À Valvignères, seulement une placette, entre l'ancien presbytère, l'église et la mairie, une modeste tombe au centre du cimetière, rappellent le souvenir de l'abbé Arnaud disparu le 7 janvier 1971, il y a bientôt 47 ans. Et pourtant... son œuvre d'historien, d'archéologue, de restaurateur de chapelles, pérennise sa mémoire bien au-delà du petit village helvien.
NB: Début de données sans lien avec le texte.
(** Calls [next_chunk] until it returns [None], for at most [fuel] calls;
    [None] when the fuel ran out first. *)
Fixpoint drain (fuel : nat) (rd : ChunkReader)
  : option (list Chunk * ChunkReader) :=
  match fuel with
  | O => None
  | S f =>
      match next_chunk rd with
      | (rd', None) => Some ([], rd')
      | (rd', Some c) =>
          match drain f rd' with
          | Some (cs, rd'') => Some (c :: cs, rd'')
          | None => None
          end
      end
  end.

(** *** Properties the proofs refer to. *)

(** Entries of a region and the sequence bound. *)
Definition seq_bounded (r : RegionImpl) : Prop :=
  Forall (fun e => (e_seq e <= committed_seq r)%N) (all_entries r).

(** A put that fails validation: an unknown column, columns of different
    lengths, or a null in a non-nullable column. *)
Definition put_mismatch (m : RegionMetadata) (data : list (string * list Cell))
  : Prop :=
  (exists c col, In (c, col) data /\ find_column m c = None) \/
  (exists c1 col1 c2 col2, In (c1, col1) data /\ In (c2, col2) data /\
                           List.length col1 <> List.length col2) \/
  (exists c col cm, In (c, col) data /\ find_column m c = Some cm /\
                    col_nullable cm = false /\ In None col).

Definition batch_mismatch (m : RegionMetadata) (b : WriteBatch) : Prop :=
  exists data, In (Put data) b /\ put_mismatch m data.

Definition key_lt (a b : Entry) : Prop := (e_key a < e_key b)%Z.

End Region.

(** ** The read/write test harness, src/storage/src/region/tests/read_write.rs.

    A panicking [unwrap] or [assert_eq!] is [None]. *)
Module ReadWriteTest.
Import Region.

(** [test_util::TIMESTAMP_NAME], the time-index column of the test
    regions (its definition is not under src/). *)
Definition TIMESTAMP_NAME : string := "timestamp".

(** [new_region_for_rw(false)]: the time-index column built by
    [RegionDescBuilder] followed by [("v1", Int64, nullable)]. *)
Definition rw_metadata : RegionMetadata :=
  [ {| col_name := TIMESTAMP_NAME; col_nullable := false;
       col_role := RoleTimeIndex |};
    {| col_name := "v1"; col_nullable := true; col_role := RoleValue |} ].

Definition new_region_for_rw : RegionImpl :=
  new_region "region-rw-0" rw_metadata.

(** [new_put_data(data)]: the timestamp key column and the [v1] column. *)
Definition new_put_data (data : list (Z * Cell)) : list (string * list Cell) :=
  [ (TIMESTAMP_NAME, map (fun kv => Some (fst kv)) data);
    ("v1", map snd data) ].

(** [Tester::put]: one batch holding one put, written and unwrapped. *)
Definition tester_put (wal : Wal) (r : RegionImpl) (data : list (Z * Cell))
  : option RegionImpl :=
  match write wal r [Put (new_put_data data)] with
  | (r', Ok _) => Some r'
  | (_, Err _) => None
  end.

(** [append_chunk_to]: two columns per row, [ts.unwrap()] and the value. *)
Fixpoint append_rows (rows : list Row) : option (list (Z * Cell)) :=
  match rows with
  | [] => Some []
  | [Some ts; v] :: t =>
      match append_rows t with
      | Some l => Some ((ts, v) :: l)
      | None => None
      end
  | _ :: _ => None
  end.

Fixpoint append_chunks (cs : list Chunk) : option (list (Z * Cell)) :=
  match cs with
  | [] => Some []
  | c :: t =>
      match append_rows (chunk_rows c), append_chunks t with
      | Some l1, Some l2 => Some (l1 ++ l2)
      | _, _ => None
      end
  end.

(** [Tester::full_scan]: snapshot, default scan, the schema assertion and
    the [while let Some(chunk) = reader.next_chunk()] loop; the loop runs
    with one more call than there are rows to emit. *)
Definition full_scan (r : RegionImpl) : option (list (Z * Cell)) :=
  let s := snapshot r in
  let rd := scan r s default_read_context default_scan_request in
  if negb (schema_eqb (schema (in_memory_metadata r)) (reader_schema rd))
  then None
  else match drain (S (List.length (remaining rd))) rd with
       | Some (cs, _) => append_chunks cs
       | None => None
       end.

(** The loop of [test_sequence_increase]: [n] single-row puts
    [(i, Some(1234))], each followed by the committed sequence observed. *)
Fixpoint sequence_increase_from (r : RegionImpl) (i n : nat)
  : option (list SequenceNumber) :=
  match n with
  | O => Some []
  | S n' =>
      match tester_put noop_wal r [(Z.of_nat i, Some 1234%Z)] with
      | Some r' =>
          if (committed_sequence r' =? committed_sequence r + 1)%N then
            match sequence_increase_from r' (S i) n' with
            | Some l => Some (committed_sequence r' :: l)
            | None => None
            end
          else None
      | None => None
      end
  end.

Definition test_sequence_increase (n : nat) : option (list SequenceNumber) :=
  sequence_increase_from new_region_for_rw 0 n.

(** The data of [test_simple_put_scan]. *)
Definition simple_put_data : list (Z * Cell) :=
  [(1000, Some 100); (1001, Some 101); (1002, None);
   (1003, Some 103); (1004, Some 104)]%Z.


(** The rows [Tester::put] writes, as memtable entries of sequence 1. *)
Definition test_entry (d : Z * Cell) : Entry :=
  {| e_key := fst d; e_seq := 1%N; e_op := OpPut [Some (fst d); snd d] |}.

(** The batch of the first iteration of [test_sequence_increase]. *)
Definition first_put : WriteBatch := [Put (new_put_data [(0%Z, Some 1234%Z)])].

(** The rejected batch of C5: valid [timestamp] and [v1] columns next to
    an unknown column [v9]. *)
Definition mixed_batch : WriteBatch :=
  [Put [(TIMESTAMP_NAME, [Some 1%Z; Some 2%Z]); ("v1", [Some 10%Z; Some 20%Z]);
        ("v9", [Some 3%Z; Some 4%Z])]].

End ReadWriteTest.

(** ** The frontend instance, src/frontend/src/instance.rs.

    The SQL parser, [table_idents_to_full_name], [column_def_to_schema],
    [ColumnDataTypeWrapper::try_from] and the datanode client live outside
    src/; they are section variables, so every theorem holds for any of
    them. *)
Module Frontend.

(** [sql::ast::ObjectName]: its identifiers. *)
Definition ObjectName := list string.

Record ColumnDef := { cd_name : string; cd_data_type : string; cd_nullable : bool }.
Record ColumnSchema := { cs_name : string; cs_data_type : string; cs_is_nullable : bool }.
Definition ColumnDataType := Z.

(** [sql::ast::TableConstraint]: [Unique] and the other kinds. *)
Inductive TableConstraint :=
| Unique (cname : option string) (columns : list string) (is_primary : bool)
| ForeignKey
| Check.

Record CreateTable := {
  ct_name : ObjectName;
  ct_columns : list ColumnDef;
  ct_constraints : list TableConstraint;
  ct_if_not_exists : bool;
  ct_engine : string
}.

(** [sql::statements::create_table::TIME_INDEX]. *)
Definition TIME_INDEX : string := "__time_index".

Record GrpcColumnDef := { g_name : string; g_data_type : ColumnDataType; g_is_nullable : bool }.

Record CreateExpr := {
  catalog_name : string;
  schema_name : string;
  table_name : string;
  column_defs : list GrpcColumnDef;
  time_index : string;
  primary_keys : list string;
  create_if_not_exists : bool;
  table_options : list (string * string)
}.

Record InsertExpr := { ie_table_name : string; ie_sql : string }.

(** [sql::statements::statement::Statement]. *)
Inductive Statement :=
| StQuery
| StInsert (table : string)
| StCreate (c : CreateTable)
| StAlter
| StShowDatabases
| StShowTables.

(** [crate::error::Error] of the frontend, the variants used here. *)
Inductive Error :=
| ParseSql
| InvalidSql (err_msg : string)
| ColumnDataTypeError.

(** [servers::error::Error], the variants used here. *)
Inductive ServerError :=
| ExecuteQuery (query : string)
| NotSupported (feat : string).

(** What the frontend sends to the datanode. *)
Inductive Request :=
| DbSelect (sql : string)
| DbInsert (e : InsertExpr)
| AdminCreate (e : CreateExpr).

Inductive Output := AffectedRows (n : nat) | RecordBatches.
Pierre Arnaud est né le 11 août 1905 à Saint-Félicien où
son père était médecin. Après ses études au séminaire de
Viviers, il fut ordonné prêtre en 1931. D'abord vicaire à
La Voulte et au Cheylard, il fut nommé en 1935 curé de
Valvignères où il demeura toute sa vie. Son profond
attachement à sa paroisse et à ses paroissiens explique
qu'il dût, à plusieurs reprises, supplier son évêque de ne
pas l'éloigner de Valvignères.
C'était un personnage familier, emblématique, devenu
légendaire. Les Valvignérois (les moins de 60 ans ne
peuvent pas connaître !) n'oublient pas sa silhouette
avançant d'un bon pas sur les chemins, en soutane, avec
son chapeau à large bord légèrement relevé sur les côtés
et la canne à la main. Infatigable marcheur, il connaissait
le moindre sentier, cherchant ici et là une trace d'un
lointain passé, un morceau de tegula, une vieille pierre,
une inscription…
Il vivait très modestement dans le presbytère jouxtant l'église
avec pour tout chauffage une vieille cheminée où crépitaient
en hiver quelques souches de vigne, quelques
branches de mûrier. On se souvient encore de son bureau
aux murs tapissés de gravures et de photos. Les deux fenêtres
donnant sur la place laissaient deviner, tard le soir, à
la lumière de la lampe, le savant penché sur les documents
qui envahissaient sa table. Dans sa bibliothèque, pièce à
côté du bureau, régnait un désordre que seul lui-même
comprenait, capable de trouver très rapidement le livre
recherché. Les étagères débordaient, et l'on circulait difficilement
entre les piles de livres posées au sol. Il
possédait sans doute à l'époque une des plus riches
bibliothèques d'histoire locale et d'histoire romaine.
Il nourrissait, en
effet, une fervente
passion pour
l'histoire ancienne
et organisait
chaque année un
voyage en Italie,
de préférence à
Rome où il
emmenait, avec
d'autres
Ardéchois, les
jeunes de
Valvignères. Sur
les sites antiques,
nul besoin de
guide, nous suivions
ses explications
avec un
grand intérêt... et
la passion se communiquait...
« Terrarum dea gentiumque, Roma,
Qui par est nihil et nihil secundum. »
Combien de fois avons-nous entendu cette citation du
poète latin Martial1 ?
L'abbé Arnaud partagea très vite l'amour de la terre avec
les vignerons. À la période des vendanges, il prenait
souvent le chemin de la cave coopérative qu'il avait vu
construire en 1952, d'abord parce qu'il aimait le parfum
qui s'en dégageait, mais aussi pour s'informer sur la
qualité de la récolte. Enfin, c'est entouré de la jeunesse
qu'on le voyait le plus heureux. Il aimait leur gaieté, leur
spontanéité et riait de leurs plaisanteries. Le prêtre historien
sollicitait souvent l'un ou l'autre d'entre-eux,
muni récemment de son permis de conduire, pour le
véhiculer jusqu'aux Archives départementales.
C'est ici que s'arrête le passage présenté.